In 2017 alone, JICA has provided ¥684.8 billion ($6.05 billion) in loans to Egypt, in addition to ¥129.6 billion in grants and financial assistance for economic and social development. The agency also provided an additional ¥76.05 billion ($675.6
million) in technical cooperation and training programs. Just last month, JICA gave Egypt a ¥993 million ($8.8 million) grant to supply education and research devices for the Egypt-Japan University of Science and Technology (E-JUST).

Business Today Egypt sits down with the chief representative of JICA Egypt Office Teruyuki Ito to discuss the agency’s work in the region in addition to its latest projects.

What are the main fields of cooperation between JICA and Egypt?

We are working through three main pillars, the first of which is inclusive and sustainable growth, which includes electricity, transportation, tourism development and private sector development. The second pillar is poverty reduction and enhancement
of standard of living, which includes irrigation and rural development and basic social service.

Meanwhile, the third pillar is about human resource development and improvement of the public sector, including education and public sector empowerment.

Tell us more about JICA’s role in the Grand Egyptian Museum and why your agency decided to provide their support for the project. The construction is ongoing on the Grand Egyptian Museum (GEM) and we are expecting better progress. For the past eight years, JICA has provided projects for human resources development at the GEM as it dispatched more than 180 instructors to the project to deliver over 100 training programs.

The programs were in the fields of conservation and science, including 24 subjects, with more than 2,250 participants. Japan is providing support to the GEM because the Egyptian Museum of Cairo was built in 1902 and it has been aging and dilapidated for years. In light of supporting tourism development in Egypt, the government of Japan approved a loan of $300 million for the project in 2006 and another worth $460 million in October 2016. So far, the Egyptian government constructed the Conservation Center
in 2010 and it started operations in 2011.

The GEM is expected to include 100,000 artifacts, of which 50,000 will be exhibited including the treasures of Tutankhamun.

In addition to the GEM, JICA is funding several other projects, when is the expected repayment deadline?

We don’t have any doubts about the capability of Egypt to repay the loan from the generated revenues and resources. With the current economic reform measures undertaken by the government, the macro situation is getting better.

JICA is focusing as well on the energy sector, especially wind power plants. What are the latest updates in this regard?

JICA is funding two wind power projects, Zaafarana and Gulf of El Zayt in the Red Sea governorate. Zaafarana plant is already completed, while the Gulf of El Zayt is almost completed. We are expecting the official ceremony this year.

We’ve heard that JICA is implementing programs for health development in public sector hospitals. Can you tell us more information about this?
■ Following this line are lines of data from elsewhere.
Lemma w_long_spec x a :
  - 2 ^ 31 ≤ x < 2 ^ 31 → ∃ bs a', w_long x a = Ok a' ∧ wrote bs a a' ∧ long_code x bs.
Proof.
  intros Hx. unfold w_long. rewrite (proj2 (fits31 x) Hx). cbn [negb].
  destruct (Z.eqb_spec x 0) as [->|Hx0].
  { exists [0], (w_byte 0 a). split_and!; [done|by apply w_byte_lit|]. split_and!; [by apply Forall_singleton|cbn; lia|]. done. }
  destruct ((0 <? x) && (x <? 123)) eqn:Hs1; [|apply andb_false_iff in Hs1; rewrite !Z.ltb_ge in Hs1].
  { apply andb_true_iff in Hs1. rewrite !Z.ltb_lt in Hs1. exists [x + 5], (w_byte (x + 5) a). assert (byte (x + 5)) by (unfold byte; lia). split_and!; [done|by apply w_byte_lit|]. split_and!; [by apply Forall_singleton|cbn; lia|].
    intros s b. cbn [app]. unfold r_long. rewrite r_byte_cons. cbn [mbind res_bind]. assert (SIGN_EXTEND_CHAR (x + 5) = x + 5) as ->.
    { unfold SIGN_EXTEND_CHAR. by rewrite (proj2 (Z.ltb_lt (x + 5) 128)) by lia. }
    rewrite (proj2 (Z.eqb_neq (x + 5) 0)), (proj2 (Z.ltb_lt 0 _)), (proj2 (Z.ltb_lt 4 _)), (proj2 (Z.ltb_lt _ 128)) by lia.
    cbn [andb]. by replace (x + 5 - 5) with x by lia. }
  destruct ((-124 <? x) && (x <? 0)) eqn:Hs2; [|apply andb_false_iff in Hs2; rewrite !Z.ltb_ge in Hs2].
  { apply andb_true_iff in Hs2. rewrite !Z.ltb_lt in Hs2. exists [x - 5 + 256], (w_byte (x - 5) a). assert (byte (x - 5 + 256)) by (unfold byte; lia). split_and!; [done| |].
    - pose proof (w_byte_wrote (x - 5) a) as H1. rewrite land_byte in H1.
      rewrite <- (Z.mod_unique (x - 5) 256 (-1) (x - 5 + 256)) in H1 by lia. done.
    - split_and!; [by apply Forall_singleton|cbn; lia|].
      intros s b. cbn [app]. unfold r_long. rewrite r_byte_cons. cbn [mbind res_bind]. assert (SIGN_EXTEND_CHAR (x - 5 + 256) = x - 5) as ->.
      { unfold SIGN_EXTEND_CHAR. rewrite (proj2 (Z.ltb_ge _ 128)) by lia. lia. }
      rewrite (proj2 (Z.eqb_neq _ 0)), (proj2 (Z.ltb_ge 0 _)), (proj2 (Z.ltb_lt (-129) _)), (proj2 (Z.ltb_lt _ (-4))) by lia.
      cbn [andb]. by replace (x - 5 + 5) with x by lia. }
  destruct (long_bytes_spec 4 1 x) as (bs & E & Hbs & Hl & Hv); [lia|change (256 ^ Z.of_nat 4) with (2 ^ 32); lia|].
  do 4 apply long_bytes_mono in E. rewrite E. cbn [mbind res_bind]. clear E. pose proof (zlen_nonneg bs).
  assert (1 ≤ zlen bs ≤ 4) as Hz by (unfold zlen; lia). assert (zlen bs = Z.of_nat (length bs)) as Hz' by done.
  set (c := if 0 <=? x then _ else _).
  exists (Z.land c 255 :: bs), (foldl (λ a b, w_byte b a) a (c :: bs)). split_and!; [done| |].
  { cbn [foldl]. apply (wrote_app [Z.land c 255] bs _ (w_byte c a)); [apply w_byte_wrote|by apply w_foldl_wrote]. }
  split_and!; [constructor; [apply byte_land|done]|cbn; lia|]. intros s b. cbn [app]. unfold r_long. rewrite r_byte_cons.
  cbn [mbind res_bind]. assert (SIGN_EXTEND_CHAR (Z.land c 255) = c) as ->.
  { unfold SIGN_EXTEND_CHAR. rewrite land_byte. subst c. destruct (0 <=? x).
    - rewrite Z.mod_small by lia. rewrite (proj2 (Z.ltb_lt _ 128)) by lia. done.
    - rewrite <- (Z.mod_unique _ 256 (-1) (256 - zlen bs)) by lia. rewrite (proj2 (Z.ltb_ge _ 128)) by lia. lia. }
  subst c. destruct (Z.leb_spec 0 x).
  - rewrite (proj2 (Z.eqb_neq _ 0)), (proj2 (Z.ltb_lt 0 _)), (proj2 (Z.ltb_ge 4 _)), (proj2 (Z.ltb_ge 8 _)) by lia. cbn [andb].
    replace (Z.to_nat (1 + zlen bs - 1)) with (length bs) by lia. rewrite r_long_pos_spec by (done || lia).
    do 2 f_equal. rewrite Hv. lia.
  - rewrite (proj2 (Z.eqb_neq _ 0)), (proj2 (Z.ltb_ge 0 _)), (proj2 (Z.ltb_ge _ (-4))), (proj2 (Z.ltb_ge 8 _)), andb_false_r by lia.
    replace (Z.to_nat (- - (1 + zlen bs - 1))) with (length bs) by lia.
    pose proof (r_long_neg_spec bs 0 0 s b Hbs ltac:(lia) ltac:(lia)) as E. change (0 - 256 ^ 0) with (-1) in E. rewrite E.
    do 2 f_equal. rewrite Hv, !Z.add_0_l. change (256 ^ 0) with 1. lia.
Qed.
JICA is adopting the 5-S Kaizen health development project. We have started pilot phase in five or six hospitals, where we identified ways this project can be applicable in Egypt. After the pilot phase, we can study expanding to more hospitals. This project
aims to overcome challenges facing improving quality of health services and health insurance in the country. We will try to harmonize and connect what we are doing with Egypt’s needs.

As you are focusing on tourism development, are you considering funding airport expansions like the Borg El Arab Airport expansion project?

Expanding airports are important, not only for tourism, but also for transport. Borg El Arab Airport is a hub for so many people who are constantly travelling to Gulf countries. Also, we have worked on this project because the number of visitors to Alexandria is dramatically increasing.

With financial assistance from JICA, the Egyptian Airports Company has developed a new international passenger terminal complex at Borg El-Arab, which is 40 kilometers away from downtown Alexandria. The first phase is completed already and the second phase is underway as tender documents are being prepared.